INFORMATION:
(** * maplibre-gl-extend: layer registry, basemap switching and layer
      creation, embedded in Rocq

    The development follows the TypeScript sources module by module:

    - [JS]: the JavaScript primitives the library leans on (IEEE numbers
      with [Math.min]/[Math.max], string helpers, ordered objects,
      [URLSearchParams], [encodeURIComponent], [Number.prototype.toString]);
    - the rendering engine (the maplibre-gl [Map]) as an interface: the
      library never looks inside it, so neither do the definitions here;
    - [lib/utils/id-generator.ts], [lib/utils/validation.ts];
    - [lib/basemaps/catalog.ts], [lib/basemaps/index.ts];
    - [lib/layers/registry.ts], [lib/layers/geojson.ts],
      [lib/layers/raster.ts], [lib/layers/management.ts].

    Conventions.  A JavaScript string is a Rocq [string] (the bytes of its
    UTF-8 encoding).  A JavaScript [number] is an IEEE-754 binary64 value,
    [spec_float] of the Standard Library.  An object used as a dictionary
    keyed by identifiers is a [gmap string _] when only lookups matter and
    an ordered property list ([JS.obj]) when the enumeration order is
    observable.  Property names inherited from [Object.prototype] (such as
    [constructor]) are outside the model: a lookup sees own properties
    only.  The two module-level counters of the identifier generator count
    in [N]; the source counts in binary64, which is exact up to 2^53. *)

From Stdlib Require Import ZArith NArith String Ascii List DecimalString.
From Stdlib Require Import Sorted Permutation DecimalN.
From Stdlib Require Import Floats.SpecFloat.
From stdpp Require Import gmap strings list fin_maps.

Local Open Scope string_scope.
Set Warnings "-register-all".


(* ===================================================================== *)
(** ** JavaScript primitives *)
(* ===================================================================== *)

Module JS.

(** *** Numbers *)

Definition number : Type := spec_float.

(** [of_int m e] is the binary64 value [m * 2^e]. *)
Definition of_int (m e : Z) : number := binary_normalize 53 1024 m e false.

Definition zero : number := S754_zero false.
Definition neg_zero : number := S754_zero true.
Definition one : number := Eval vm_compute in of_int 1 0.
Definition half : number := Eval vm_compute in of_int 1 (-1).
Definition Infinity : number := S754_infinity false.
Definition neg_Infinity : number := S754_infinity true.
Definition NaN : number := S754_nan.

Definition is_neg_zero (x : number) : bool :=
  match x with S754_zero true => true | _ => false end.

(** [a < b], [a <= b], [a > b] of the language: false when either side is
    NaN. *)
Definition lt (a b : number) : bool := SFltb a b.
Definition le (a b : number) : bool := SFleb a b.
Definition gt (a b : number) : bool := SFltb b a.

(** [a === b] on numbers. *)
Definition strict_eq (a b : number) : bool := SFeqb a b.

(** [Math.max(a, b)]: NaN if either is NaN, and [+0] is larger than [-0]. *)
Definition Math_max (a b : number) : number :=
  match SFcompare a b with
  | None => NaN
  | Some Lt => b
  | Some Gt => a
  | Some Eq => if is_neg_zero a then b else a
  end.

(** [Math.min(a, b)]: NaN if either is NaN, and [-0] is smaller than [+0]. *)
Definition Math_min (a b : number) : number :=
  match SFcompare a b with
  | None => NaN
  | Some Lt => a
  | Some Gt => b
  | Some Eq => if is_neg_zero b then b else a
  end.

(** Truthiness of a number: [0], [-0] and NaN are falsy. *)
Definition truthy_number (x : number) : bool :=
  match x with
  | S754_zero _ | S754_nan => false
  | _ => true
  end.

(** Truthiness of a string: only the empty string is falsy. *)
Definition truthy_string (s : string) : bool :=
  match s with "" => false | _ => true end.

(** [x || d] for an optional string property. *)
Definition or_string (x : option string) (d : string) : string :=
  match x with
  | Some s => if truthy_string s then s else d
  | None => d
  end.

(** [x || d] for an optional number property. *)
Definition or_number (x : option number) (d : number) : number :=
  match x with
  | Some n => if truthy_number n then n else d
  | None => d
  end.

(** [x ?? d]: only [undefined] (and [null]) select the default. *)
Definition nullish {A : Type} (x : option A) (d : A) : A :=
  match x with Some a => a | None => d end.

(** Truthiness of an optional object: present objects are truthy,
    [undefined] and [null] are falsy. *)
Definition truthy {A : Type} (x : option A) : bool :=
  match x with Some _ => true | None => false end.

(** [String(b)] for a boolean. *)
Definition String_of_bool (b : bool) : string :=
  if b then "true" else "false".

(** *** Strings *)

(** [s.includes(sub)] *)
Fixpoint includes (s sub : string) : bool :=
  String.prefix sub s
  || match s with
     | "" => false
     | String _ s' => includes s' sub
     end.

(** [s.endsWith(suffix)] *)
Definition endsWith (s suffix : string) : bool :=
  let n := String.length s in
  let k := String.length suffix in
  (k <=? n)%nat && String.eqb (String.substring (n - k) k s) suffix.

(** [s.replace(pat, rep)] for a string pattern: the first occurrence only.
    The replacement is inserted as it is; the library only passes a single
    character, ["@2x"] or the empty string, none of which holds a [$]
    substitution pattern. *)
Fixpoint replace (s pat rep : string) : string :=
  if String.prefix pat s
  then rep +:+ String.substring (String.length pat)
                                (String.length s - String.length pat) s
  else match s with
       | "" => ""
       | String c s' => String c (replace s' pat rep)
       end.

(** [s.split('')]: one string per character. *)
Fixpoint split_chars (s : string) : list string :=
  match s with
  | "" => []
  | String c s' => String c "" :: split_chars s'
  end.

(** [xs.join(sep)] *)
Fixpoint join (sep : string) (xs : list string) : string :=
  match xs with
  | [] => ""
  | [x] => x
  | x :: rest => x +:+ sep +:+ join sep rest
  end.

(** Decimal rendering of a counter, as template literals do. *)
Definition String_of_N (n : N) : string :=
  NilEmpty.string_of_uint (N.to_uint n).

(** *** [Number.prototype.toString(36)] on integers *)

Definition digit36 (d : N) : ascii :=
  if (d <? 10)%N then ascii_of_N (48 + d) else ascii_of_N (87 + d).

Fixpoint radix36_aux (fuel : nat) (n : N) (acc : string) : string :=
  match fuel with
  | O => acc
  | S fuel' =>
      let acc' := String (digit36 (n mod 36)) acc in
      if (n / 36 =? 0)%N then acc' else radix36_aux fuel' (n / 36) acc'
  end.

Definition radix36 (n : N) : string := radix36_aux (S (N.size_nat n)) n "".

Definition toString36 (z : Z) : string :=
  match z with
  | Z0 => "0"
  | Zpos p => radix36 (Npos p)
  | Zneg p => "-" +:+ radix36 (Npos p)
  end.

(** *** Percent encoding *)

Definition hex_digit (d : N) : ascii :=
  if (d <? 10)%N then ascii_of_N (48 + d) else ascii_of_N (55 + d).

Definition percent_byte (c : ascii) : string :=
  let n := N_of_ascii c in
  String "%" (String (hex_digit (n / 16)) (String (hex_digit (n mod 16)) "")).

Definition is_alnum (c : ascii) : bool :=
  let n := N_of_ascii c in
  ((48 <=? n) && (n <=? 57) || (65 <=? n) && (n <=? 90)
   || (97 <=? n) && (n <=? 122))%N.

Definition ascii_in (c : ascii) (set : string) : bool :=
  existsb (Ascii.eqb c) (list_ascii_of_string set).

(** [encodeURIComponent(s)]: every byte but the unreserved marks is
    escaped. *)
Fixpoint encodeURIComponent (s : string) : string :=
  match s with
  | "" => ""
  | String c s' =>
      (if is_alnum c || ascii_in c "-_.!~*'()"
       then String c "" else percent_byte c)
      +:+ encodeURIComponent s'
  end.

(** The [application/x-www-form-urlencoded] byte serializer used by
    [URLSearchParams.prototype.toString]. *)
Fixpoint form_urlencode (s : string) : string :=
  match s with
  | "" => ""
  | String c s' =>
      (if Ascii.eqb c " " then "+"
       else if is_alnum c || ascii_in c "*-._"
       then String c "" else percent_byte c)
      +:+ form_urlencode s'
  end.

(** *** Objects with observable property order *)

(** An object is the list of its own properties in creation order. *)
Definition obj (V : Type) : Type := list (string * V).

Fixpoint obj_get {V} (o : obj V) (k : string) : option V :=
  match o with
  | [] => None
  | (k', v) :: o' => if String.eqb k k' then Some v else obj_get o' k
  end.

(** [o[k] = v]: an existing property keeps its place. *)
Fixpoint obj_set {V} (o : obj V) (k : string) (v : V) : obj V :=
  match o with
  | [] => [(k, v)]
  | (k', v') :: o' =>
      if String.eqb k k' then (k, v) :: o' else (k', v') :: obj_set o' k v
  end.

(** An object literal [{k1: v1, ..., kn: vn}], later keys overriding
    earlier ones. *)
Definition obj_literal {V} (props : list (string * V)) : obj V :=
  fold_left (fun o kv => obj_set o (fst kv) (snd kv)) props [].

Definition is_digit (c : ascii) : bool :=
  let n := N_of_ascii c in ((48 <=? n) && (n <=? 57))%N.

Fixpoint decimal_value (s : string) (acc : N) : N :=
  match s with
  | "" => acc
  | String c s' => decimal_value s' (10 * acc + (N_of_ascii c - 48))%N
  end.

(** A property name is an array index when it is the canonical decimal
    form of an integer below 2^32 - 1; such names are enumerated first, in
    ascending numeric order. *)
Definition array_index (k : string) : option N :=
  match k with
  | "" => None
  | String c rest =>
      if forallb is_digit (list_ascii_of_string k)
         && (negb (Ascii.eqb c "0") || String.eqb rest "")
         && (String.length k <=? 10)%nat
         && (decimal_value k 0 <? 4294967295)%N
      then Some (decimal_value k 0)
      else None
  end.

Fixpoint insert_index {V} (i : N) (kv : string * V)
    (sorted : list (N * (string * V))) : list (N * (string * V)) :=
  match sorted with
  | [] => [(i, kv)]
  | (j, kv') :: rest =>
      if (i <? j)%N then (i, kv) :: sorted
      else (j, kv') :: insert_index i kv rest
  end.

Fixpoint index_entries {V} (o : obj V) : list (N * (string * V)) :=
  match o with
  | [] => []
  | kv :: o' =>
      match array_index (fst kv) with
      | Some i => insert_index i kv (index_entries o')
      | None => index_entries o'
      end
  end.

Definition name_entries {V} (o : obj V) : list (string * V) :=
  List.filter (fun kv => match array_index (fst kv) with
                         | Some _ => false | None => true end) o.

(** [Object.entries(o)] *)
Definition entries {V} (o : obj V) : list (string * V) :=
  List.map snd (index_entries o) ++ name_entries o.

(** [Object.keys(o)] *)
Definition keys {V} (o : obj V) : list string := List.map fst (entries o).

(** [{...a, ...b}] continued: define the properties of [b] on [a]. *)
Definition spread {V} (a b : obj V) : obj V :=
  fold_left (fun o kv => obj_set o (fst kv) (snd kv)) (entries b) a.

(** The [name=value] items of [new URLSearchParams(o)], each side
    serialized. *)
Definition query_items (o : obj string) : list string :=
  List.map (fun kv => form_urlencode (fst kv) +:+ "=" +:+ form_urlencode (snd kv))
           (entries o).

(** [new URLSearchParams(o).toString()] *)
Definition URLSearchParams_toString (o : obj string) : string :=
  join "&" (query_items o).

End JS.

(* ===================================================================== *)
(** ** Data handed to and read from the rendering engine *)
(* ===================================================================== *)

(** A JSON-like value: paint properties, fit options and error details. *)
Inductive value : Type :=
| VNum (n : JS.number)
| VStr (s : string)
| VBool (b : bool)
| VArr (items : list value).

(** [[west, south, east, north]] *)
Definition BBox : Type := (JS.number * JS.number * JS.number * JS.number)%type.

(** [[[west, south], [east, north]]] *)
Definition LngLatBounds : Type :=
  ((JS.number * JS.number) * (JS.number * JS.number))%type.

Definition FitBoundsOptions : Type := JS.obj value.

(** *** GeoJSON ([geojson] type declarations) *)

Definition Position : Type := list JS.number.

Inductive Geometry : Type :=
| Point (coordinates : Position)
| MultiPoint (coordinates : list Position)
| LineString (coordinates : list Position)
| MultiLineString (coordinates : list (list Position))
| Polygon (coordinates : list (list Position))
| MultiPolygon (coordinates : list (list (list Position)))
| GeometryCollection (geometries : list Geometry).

PROBLEM TO SOLVE: Beginning with the opening line above, retype the records exactly through the line with "Definition half : number", both ends included.

RESPONSE:
(** * maplibre-gl-extend: layer registry, basemap switching and layer
      creation, embedded in Rocq

    The development follows the TypeScript sources module by module:

    - [JS]: the JavaScript primitives the library leans on (IEEE numbers
      with [Math.min]/[Math.max], string helpers, ordered objects,
      [URLSearchParams], [encodeURIComponent], [Number.prototype.toString]);
    - the rendering engine (the maplibre-gl [Map]) as an interface: the
      library never looks inside it, so neither do the definitions here;
    - [lib/utils/id-generator.ts], [lib/utils/validation.ts];
    - [lib/basemaps/catalog.ts], [lib/basemaps/index.ts];
    - [lib/layers/registry.ts], [lib/layers/geojson.ts],
      [lib/layers/raster.ts], [lib/layers/management.ts].

    Conventions.  A JavaScript string is a Rocq [string] (the bytes of its
    UTF-8 encoding).  A JavaScript [number] is an IEEE-754 binary64 value,
    [spec_float] of the Standard Library.  An object used as a dictionary
    keyed by identifiers is a [gmap string _] when only lookups matter and
    an ordered property list ([JS.obj]) when the enumeration order is
    observable.  Property names inherited from [Object.prototype] (such as
    [constructor]) are outside the model: a lookup sees own properties
    only.  The two module-level counters of the identifier generator count
    in [N]; the source counts in binary64, which is exact up to 2^53. *)

From Stdlib Require Import ZArith NArith String Ascii List DecimalString.
From Stdlib Require Import Sorted Permutation DecimalN.
From Stdlib Require Import Floats.SpecFloat.
From stdpp Require Import gmap strings list fin_maps.

Local Open Scope string_scope.
Set Warnings "-register-all".


(* ===================================================================== *)
(** ** JavaScript primitives *)
(* ===================================================================== *)

Module JS.

(** *** Numbers *)

Definition number : Type := spec_float.

(** [of_int m e] is the binary64 value [m * 2^e]. *)
Definition of_int (m e : Z) : number := binary_normalize 53 1024 m e false.

Definition zero : number := S754_zero false.
Definition neg_zero : number := S754_zero true.
Definition one : number := Eval vm_compute in of_int 1 0.
Definition half : number := Eval vm_compute in of_int 1 (-1).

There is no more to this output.